A novel framework is proposed that models reformulation as a distribution of reformulated queries, where each reformulated query is associated with a probability indicating its importance. This framework considers a reformulated query as the basic unit and can capture the important query-level dependencies between words and phrases in a realistic or actual query. Since a reformulated query is the output of applying a single or multiple reformulation operations, this framework combines different operations such as query segmentation, query substitution and query deletion within the same framework. Moreover, a retrieval model is considered as an integrated part of this framework, which considers the reformulation model and the retrieval model jointly.

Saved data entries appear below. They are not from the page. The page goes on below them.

Lemma timestamps_stale evs ts m :
  timestamps evs = Ok ts -> Forall (fun y => y <= m) ts -> Forall (stale m) evs.
Proof.
  revert ts. induction evs as [|ev evs IH]; simpl; intros ts Heq Hall.
  - constructor.
  - inv_bind Heq as x Hx. inv_bind Heq as xs Hxs. injection Heq as <-.
    inversion Hall as [|? ? Hle Hrest]; subst.
    constructor; [exists x; split; assumption | eapply IH; eassumption].
Qed.
(* ===== verification/_CoqProject ===== *)
-Q . S2P
Prelude.v
Fsm.v
Timer.v
Ipc.v
Thread.v
Wakelock.v
CppWakelock.v
Watchdog.v
Escalation.v
MdmCli.v
Control.v
ControlTheory.v
ControlProps.v
CtrlWatchdog.v
CtrlApi.v
CtrlHal.v
Wire.v
Names.v
Cla.v
ClaClients.v
ClaHeld.v
ClaTheory.v
ClaProps.v
CppClients.v
ClaCtrl.v
HalSofia.v
HalSofiaTheory.v
HalSofiaProps.v
CtrlSofia.v
Daemons.v
DaemonsTheory.v
HalPcie.v
HalPcieTheory.v
HalPcieProps.v
MdmcliClient.v
MdmcliClientProps.v
Socket.v
Factory.v
FactoryTheory.v
FactoryProps.v
FwUpload.v
FwUploadProps.v
Elector.v
At.v
Custo.v
File.v
Logs.v
Host.v
Archive.v
Ifwd.v
PcieInit.v
Startup.v
Stubs.v
SofiaUpload.v
SofiaSecvm.v
SofiaDump.v
Bridge.v
BridgeTheory.v
BridgeLib.v
BridgeProps.v
(* ===== verification/Fsm.v ===== *)
(** * The state machine engine (libs/utils/src/fsm.c, inc/utils/fsm.h)

    CTRL, CLA and the HALs all run on this engine: a row-major array of
    [num_events * num_states] cells, each with an optional operation and an
    optional forced state.  States and events are C [int]s, so they are [Z]
    here and the array is read at [state + evt * num_states]. *)

From S2P Require Import Prelude.
From Stdlib Require Import ZArith Lia.
From stdpp Require Import base tactics list strings option.

Open Scope Z_scope.
Open Scope crm_scope.

(** One cell; [P] is the type of [evt_param], [S] the context behind
    [fsm_param]. *)
Record crm_fsm_ops (S O P : Type) : Type := mk_op {
  force_new_state : Z;
  operation : option (P -> M S O Z);
}.
Arguments mk_op {S O P} _ _.
Arguments force_new_state {S O P} _.
Arguments operation {S O P} _.

(** The fields of [crm_fsm_ctx_internal_t] that never change after
    [crm_fsm_init].  [get_state_txt] and [get_event_txt] are total in the
    model: [None] is their [default: ASSERT(0)] branch. *)
Record fsm_cfg (S O P : Type) : Type := mk_cfg {
  fsm : list (crm_fsm_ops S O P);
  num_events : Z;
  num_states : Z;
  pre_op : option (Z -> M S O unit);
  state_trans : option (Z -> Z -> Z -> P -> M S O unit);
  failsafe : P -> M S O Z;
  logging_tag : string;
  get_state_txt : Z -> option string;
  get_event_txt : Z -> option string;
}.
Arguments mk_cfg {S O P} _ _ _ _ _ _ _ _ _.
Arguments fsm {S O P} _.
Arguments num_events {S O P} _.
Arguments num_states {S O P} _.
Arguments pre_op {S O P} _.
Arguments state_trans {S O P} _.
Arguments failsafe {S O P} _.
Arguments logging_tag {S O P} _.
Arguments get_state_txt {S O P} _.
Arguments get_event_txt {S O P} _.

(** The mutable part: the current state, and the context that [fsm_param]
    points to. *)
Record fsm_st (S : Type) : Type := mk_fsm_st { state : Z; fsm_param : S }.
Arguments mk_fsm_st {S} _ _.
Arguments state {S} _.
Arguments fsm_param {S} _.

Definition MAX_TAG_LEN : Z := 5.

Section engine.
Context {S O P : Type}.
Implicit Types (c : fsm_cfg S O P).

(** A call on the context behind [fsm_param]. *)
Definition on_param {A} (m : M S O A) : M (fsm_st S) O A :=
  zoom fsm_param (fun s f => mk_fsm_st (state f) s) (fun o => o) m.

(** Evaluating a name for the log line. *)
Definition log_txt (t : option string) : M (fsm_st S) O unit :=
  ASSERT "0" (bool_decide (is_Some t)).
(* ===== verification/Wakelock.v ===== *)
(** * The wakelock (libs/wakelock/java_bridge/src/wakelock.c, inc/utils/wakelock.h)

    One counter per module, and a thread that keeps the platform wakelock, held
    through a connection to the Java bridge, in agreement with the counters.
    The watchdog and CLA use the wakelock through the class [WakelockLaws],
    which the implementation instantiates. *)

From S2P Require Import Prelude Ipc.
From Stdlib Require Import ZArith Lia.
From stdpp Require Import base tactics list strings option relations.

Open Scope Z_scope.
Open Scope crm_scope.

(** The module identifiers of inc/utils/wakelock.h. *)
Definition WAKELOCK_WATCHDOG_PING : Z := 0.
Definition WAKELOCK_WATCHDOG_REQ : Z := 1.
Definition WAKELOCK_CLA : Z := 2.
Definition WAKELOCK_MDMCLI : Z := 3.

Definition MAX_MODULE : Z := 5.

(** ** Interface *)

(** What a user of the wakelock may call ([Z] is the type of the messages the
    operations send to the wakelock thread), and how often each module holds
    it. *)
Class WakelockOps (W : Type) : Type := {
  wl_acquire : Z -> M W Z unit;
  wl_release : Z -> M W Z unit;
  wl_is_held_by_module : Z -> M W Z bool;
  wl_is_held : M W Z bool;
  wl_count : W -> Z -> Z;
  wl_valid : W -> Prop;
}.

Definition is_module (m : Z) : Prop := 0 <= m < MAX_MODULE.

(** The promise made to the users: counters never negative, one up per
    acquisition, one down per release of a held module, the other modules
    untouched.  Nothing is promised about the release of a module that is not held:
    the two implementations differ there. *)
Class WakelockLaws (W : Type) `{WakelockOps W} : Prop := {
  wl_count_nonneg w m : wl_valid w -> is_module m -> 0 <= wl_count w m;
  wl_acquire_spec w m : wl_valid w -> is_module m -> wl_count w m < INT_MAX ->
    wp (wl_acquire m) w no_abort (fun _ w' _ =>
      wl_valid w' /\ wl_count w' m = wl_count w m + 1 /\
      forall m', is_module m' -> m' <> m -> wl_count w' m' = wl_count w m');
  wl_release_spec w m : wl_valid w -> is_module m -> 0 < wl_count w m ->
    wp (wl_release m) w no_abort (fun _ w' _ =>
      wl_valid w' /\ wl_count w' m = wl_count w m - 1 /\
      forall m', is_module m' -> m' <> m -> wl_count w' m' = wl_count w m');
  wl_is_held_by_module_spec w m : wl_valid w -> is_module m ->
    wp (wl_is_held_by_module m) w no_abort (fun b w' _ =>
      w' = w /\ b = (0 <? wl_count w m));
  wl_is_held_spec w : wl_valid w ->
    wp wl_is_held w no_abort (fun b w' _ =>
      w' = w /\ (b = true <-> exists m, is_module m /\ 0 < wl_count w m));
}.

(** ** Implementation *)

(** [crm_wakelock_internal_ctx]: the counters; the bridge, the queue and the
    thread are in [thread_st] below. *)
Record wakelock_ctx : Type := mk_wakelock { count : list Z }.

Definition crm_wakelock_init : wakelock_ctx :=
  mk_wakelock (replicate (Z.to_nat MAX_MODULE) 0).

Definition ASSERT_module (module_id : Z) : M wakelock_ctx Z unit :=
  ASSERT "module_id >= 0 && module_id < (int)ARRAY_SIZE(i_ctx->count)"
    ((0 <=? module_id) && (module_id <? MAX_MODULE)).

Definition get_count (w : wakelock_ctx) (module_id : Z) : Z :=
  default 0 (count w !! Z.to_nat module_id).

Definition set_count (module_id : Z) (n : Z) (w : wakelock_ctx) : wakelock_ctx :=
  mk_wakelock (<[ Z.to_nat module_id := n ]> (count w)).

Definition is_held_by_module (module_id : Z) : M wakelock_ctx Z bool :=
  ASSERT_module module_id ;;
  let* w := get in ret (0 <? get_count w module_id).

(** The [for] loop of [is_held], with its [break]. *)
Fixpoint any_held (l : list Z) : bool :=
  match l with
  | [] => false
  | c :: l => if 0 <? c then true else any_held l
  end.

Definition is_held : M wakelock_ctx Z bool := gets (fun w => any_held (count w)).

(** Incrementing [INT_MAX] is a signed overflow. *)
Definition acquire (module_id : Z) : M wakelock_ctx Z unit :=
  ASSERT_module module_id ;;
  let* w := get in
  (if get_count w module_id =? INT_MAX then fail (Undefined "i_ctx->count[module_id]++")
   else modify (set_count module_id (get_count w module_id + 1))) ;;
  emit 1.

Definition release (module_id : Z) : M wakelock_ctx Z unit :=
  ASSERT_module module_id ;;
  let* w := get in
  when (0 <? get_count w module_id)
    (modify (set_count module_id (get_count w module_id - 1))) ;;
  emit 1.

#[export] Instance wakelock_ops : WakelockOps wakelock_ctx := {
  wl_acquire := acquire;
  wl_release := release;
  wl_is_held_by_module := is_held_by_module;
  wl_is_held := is_held;
  wl_count := get_count;
  wl_valid w := length (count w) = Z.to_nat MAX_MODULE /\ Forall (fun c => 0 <= c) (count w);
}.

Section impl.
Implicit Types (w : wakelock_ctx).

Lemma get_count_some w m : wl_valid w -> is_module m ->
  count w !! Z.to_nat m = Some (get_count w m) /\ 0 <= get_count w m.
Proof.
  intros [Hl Hf] Hm. unfold get_count.
  destruct (lookup_lt_is_Some_2 (count w) (Z.to_nat m)) as [c Hc].
  { unfold is_module, MAX_MODULE in *. lia. }
  rewrite Hc. cbn. split; [done|]. by eapply Forall_lookup_1 in Hf.
Qed.

Lemma ASSERT_module_wp m w E Q : is_module m -> Q tt w [] -> wp (ASSERT_module m) w E Q.
Proof.
  intros [H1 H2] HQ. apply wp_ASSERT; [done|]. rewrite andb_false_iff, Z.leb_gt, Z.ltb_ge. lia.
Qed.

Lemma set_count_spec w m n : wl_valid w -> is_module m -> 0 <= n ->
  wl_valid (set_count m n w) /\ get_count (set_count m n w) m = n /\
  forall m', is_module m' -> m' <> m -> get_count (set_count m n w) m' = get_count w m'.
Proof.
  intros Hv Hm Hn. destruct (get_count_some w m Hv Hm) as [Hc _]. destruct Hv as [Hl Hf].
  unfold get_count, set_count. cbn. split_and!.
  - by rewrite length_insert.
  - by apply Forall_insert.
  - rewrite list_lookup_insert_eq; [done|]. by eapply lookup_lt_Some.
  - intros m' Hm' Hne. rewrite list_lookup_insert_ne; [done|].
    unfold is_module in *. intros ?%Z2Nat.inj; lia.
Qed.

Lemma any_held_elem l : any_held l = true <-> exists c, c ∈ l /\ 0 < c.
Proof.
  induction l as [|c l IH]; cbn.
  - split; [done|]. intros (? & ?%elem_of_nil & _). done.
  - destruct (Z.ltb_spec 0 c) as [Hc|Hc].
    + split; [|done]. intros _. exists c. split; [left|done].
    + rewrite IH. split; intros (c' & Hin & Hpos).
      * exists c'. split; [by right|done].
      * apply elem_of_cons in Hin as [->|Hin]; [lia|eauto].
Qed.

Lemma any_held_count w : wl_valid w ->
  any_held (count w) = true <-> exists m, is_module m /\ 0 < get_count w m.
Proof.
  intros Hv. rewrite any_held_elem. split.
  - intros (c & Hin & Hpos). apply list_elem_of_lookup in Hin as [i Hi].
    assert (is_module (Z.of_nat i)) as Hm.
    { apply lookup_lt_Some in Hi. destruct Hv as [Hl _]. rewrite Hl in Hi.
      unfold is_module, MAX_MODULE in *. lia. }
    exists (Z.of_nat i). split; [done|]. unfold get_count. by rewrite Nat2Z.id, Hi.
  - intros (m & Hm & Hpos). destruct (get_count_some w m Hv Hm) as [Hc _].
    exists (get_count w m). split; [|done]. by eapply list_elem_of_lookup_2.
Qed.

#[export] Instance wakelock_laws : WakelockLaws wakelock_ctx.
Proof.
  split.
  - intros w m Hv Hm. by apply get_count_some.
  - intros w m Hv Hm Hlt. cbn. unfold acquire.
    apply wp_bind, ASSERT_module_wp; [done|]. apply wp_bind, wp_get. apply wp_bind.
    destruct (get_count_some w m Hv Hm) as [_ Hpos].
    destruct (Z.eqb_spec (get_count w m) INT_MAX); [cbn in *; lia|].
    apply wp_modify, wp_emit. apply set_count_spec; [done..|lia].
  - intros w m Hv Hm Hheld. cbn in Hheld |- *. unfold release.
    apply wp_bind, ASSERT_module_wp; [done|]. apply wp_bind, wp_get. apply wp_bind, wp_when; [|intros ?%Z.ltb_ge; lia].
    intros _. apply wp_modify, wp_emit. by apply set_count_spec; [done..|lia].
  - intros w m Hv Hm. cbn. unfold is_held_by_module.
    apply wp_bind, ASSERT_module_wp; [done|]. apply wp_bind, wp_get, wp_ret. done.
  - intros w Hv. cbn. apply wp_gets. split; [done|]. by apply any_held_count.
Qed.

Lemma init_valid : wl_valid crm_wakelock_init.
Proof. split; [done|]. by apply Forall_replicate. Qed.

End impl.

(** ** The wakelock thread, interleaved with its users

    Control points of [wakelock_thread]: the top of the loop, the test of
    [to_update], the call of [bridge->wakelock(acquire)], the [poll], and the
    exit.  [in_flight] counts users that have changed a counter (under the
    lock) and not yet sent their message. *)

Inductive thread_pc : Type :=
| AtTop
| AtUpdate
| AtBridge (acquire : bool)
| AtPoll
| AtExit.

Record thread_st : Type := mk_thread {
  ctx : wakelock_ctx;
  queue : list Z;
  in_flight : nat;
  pc : thread_pc;
  b_fd : Z;
  wakelock_acquired : bool;
  to_update : bool;
}.

Definition thread_init (w : wakelock_ctx) : thread_st :=
  mk_thread w [] 0 AtTop (-1) false false.

(** A message sent to the thread's queue; a full queue refuses it and the
    result of [send_msg] is not looked at. *)
Definition enqueue (q : list Z) (m : Z) : list Z := fst (fifo_step q (Send m)).

(** One step of a user or of the thread.  The results of the bridge
    ([connect], its descriptor, [wakelock], [handle_poll_event]) are free. *)
Inductive thread_step : thread_st -> thread_st -> Prop :=
| step_user m (f : Z -> M wakelock_ctx Z unit) w w' o q n p b a u :
    f = acquire \/ f = release ->
    f m w = Ok tt w' o ->
    thread_step (mk_thread w q n p b a u) (mk_thread w' q (S n) p b a u)
| step_send w q n p b a u :
    thread_step (mk_thread w q (S n) p b a u) (mk_thread w (enqueue q 1) n p b a u)
| step_top_connected w q n b a u :
    0 <= b ->
    thread_step (mk_thread w q n AtTop b a u) (mk_thread w q n AtUpdate b a u)
| step_top_connect w q n b a u fd :
    b < 0 -> 0 <= fd ->
    thread_step (mk_thread w q n AtTop b a u) (mk_thread w q n AtUpdate fd false true)
| step_top_refused w q n b a u :
    b < 0 ->
    thread_step (mk_thread w q n AtTop b a u) (mk_thread w q n AtUpdate b false u)
| step_no_update w q n b a :
    thread_step (mk_thread w q n AtUpdate b a false) (mk_thread w q n AtPoll b a false)
| step_update_same w q n b a :
    any_held (count w) = a ->
    thread_step (mk_thread w q n AtUpdate b a true) (mk_thread w q n AtPoll b a false)
| step_update_differs w q n b a :
    any_held (count w) <> a ->
    thread_step (mk_thread w q n AtUpdate b a true)
      (mk_thread w q n (AtBridge (any_held (count w))) b a false)
| step_bridge_done w q n acq b a u :
    thread_step (mk_thread w q n (AtBridge acq) b a u) (mk_thread w q n AtPoll b acq u)
| step_bridge_failed w q n acq b a u :
    thread_step (mk_thread w q n (AtBridge acq) b a u) (mk_thread w q n AtPoll (-1) a u)
| step_poll_timeout w q n b a u :
    b < 0 ->
    thread_step (mk_thread w q n AtPoll b a u) (mk_thread w q n AtTop b a u)
| step_poll_msg w m q n b a u :
    m <> -1 ->
    thread_step (mk_thread w (m :: q) n AtPoll b a u) (mk_thread w q n AtTop b a true)
| step_poll_exit w q n b a u :
    thread_step (mk_thread w (-1 :: q) n AtPoll b a u) (mk_thread w q n AtExit b a u)
| step_poll_bridge w n b a u :
    thread_step (mk_thread w [] n AtPoll b a u) (mk_thread w [] n AtTop b a u)
| step_poll_bridge_lost w n b a u :
    thread_step (mk_thread w [] n AtPoll b a u) (mk_thread w [] n AtTop (-1) a u).

(** Something will make the thread look at the counters again. *)
Definition notified (t : thread_st) : Prop := queue t <> [] \/ in_flight t <> 0%nat.

Definition in_sync (t : thread_st) : Prop :=
  match pc t with
  | AtTop | AtUpdate =>
      0 <= b_fd t ->
      wakelock_acquired t = any_held (count (ctx t)) \/ to_update t = true \/ notified t
  | AtPoll => 0 <= b_fd t -> wakelock_acquired t = any_held (count (ctx t)) \/ notified t
  | AtBridge acq => acq = any_held (count (ctx t)) \/ notified t
  | AtExit => True
  end.

Lemma enqueue_nonempty q m : enqueue q m <> [].
Proof.
  unfold enqueue. cbn. destruct q as [|x q]; [done|].
  by destruct (Z.of_nat (length (x :: q)) <? MSG_QUEUE_SIZE).
Qed.

Lemma in_sync_step t t' : in_sync t -> thread_step t t' -> in_sync t'.
Proof.
  unfold in_sync, notified. intros Hs Hstep. destruct Hstep; cbn in *;
    try (by destruct p; auto 10 using enqueue_nonempty);
    try (intros; lia); intuition congruence.
Qed.

(** C4. The wakelock thread never misses an update: in any interleaving of the
    users' acquisitions and releases, of their notifications (dropped when the
    queue is full) and of the thread's own steps, whenever the thread is
    waiting in [poll] with a connected bridge, no notification is pending and
    no user is between its counter update and its notification, the platform
    wakelock is held exactly when some module's counter is positive. *)
Theorem wakelock_thread_in_sync w t :
  rtc thread_step (thread_init w) t ->
  pc t = AtPoll -> 0 <= b_fd t -> queue t = [] -> in_flight t = 0%nat ->
  wakelock_acquired t = any_held (count (ctx t)).
Proof.
  intros Hr Hpc Hfd Hq Hf.
  assert (in_sync t) as Hs.
  { revert Hr. generalize (thread_init w) (ltac:(intros H; cbn in H; lia) : in_sync (thread_init w)).
    intros t0 H0 Hr. clear -H0 Hr. induction Hr; eauto using in_sync_step. }
  unfold in_sync in Hs. rewrite Hpc in Hs. destruct (Hs Hfd) as [|[]]; congruence.
Qed.

Lemma wakelock_thread_in_sync_witness :
  wakelock_acquired (mk_thread (mk_wakelock [0; 1; 0; 0; 0]) [] 0 AtPoll 7 true false) = true.
Proof.
  apply (wakelock_thread_in_sync crm_wakelock_init); [|reflexivity|cbn; lia|reflexivity..].
  eapply rtc_l; [apply (step_top_connect _ _ _ _ _ _ 7); lia|].
  eapply rtc_l; [by apply step_update_same|].
  eapply rtc_l; [eapply (step_user 1 acquire); [by left|reflexivity]|].
  eapply rtc_l; [apply step_send|].
  eapply rtc_l; [by apply step_poll_msg|].
  eapply rtc_l; [apply step_top_connected; lia|].
  eapply rtc_l; [by apply step_update_differs|].
  eapply rtc_l; [apply step_bridge_done|]. apply rtc_refl.
Defined.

Tingxin Yan; Designing Novel Mobile Systems By Exploiting Sensing, User Context, and Crowdsourcing; (Deepak Ganesan, Advisor); Sept. 2012; Assistant Professor, Department of Computer Science & Engineering, Univ. of Arkansas

We focus first on the domain of context-aware mobile systems. We study the problem of how to incorporate user context into mobile operating system design by presenting a system named FALCON--an application-preloading engine, which infers user context from sensing data, learns associations between user context and application usage, and preloads applications to improve their responsiveness. Compared with existing caching schemes, Falcon improves the application responsiveness by 2 times.

The second focus is on the domain of participatory sensing. We explore the problem of improving image search accuracy by presenting a mobile service named CrowdSearch that achieves over 95% accuracy consistently across multiple categories of images with response time in a minute.

We then study the problem of image search under resource constraints, by presenting a mobile system named SenSearch that turns smartphones into micro image search engines, where images are collected, indexed, and transmitted using compact features that are two magnitudes smaller than their raw format. SenSearch improves the energy and bandwidth cost by five times compared with existing image search engines.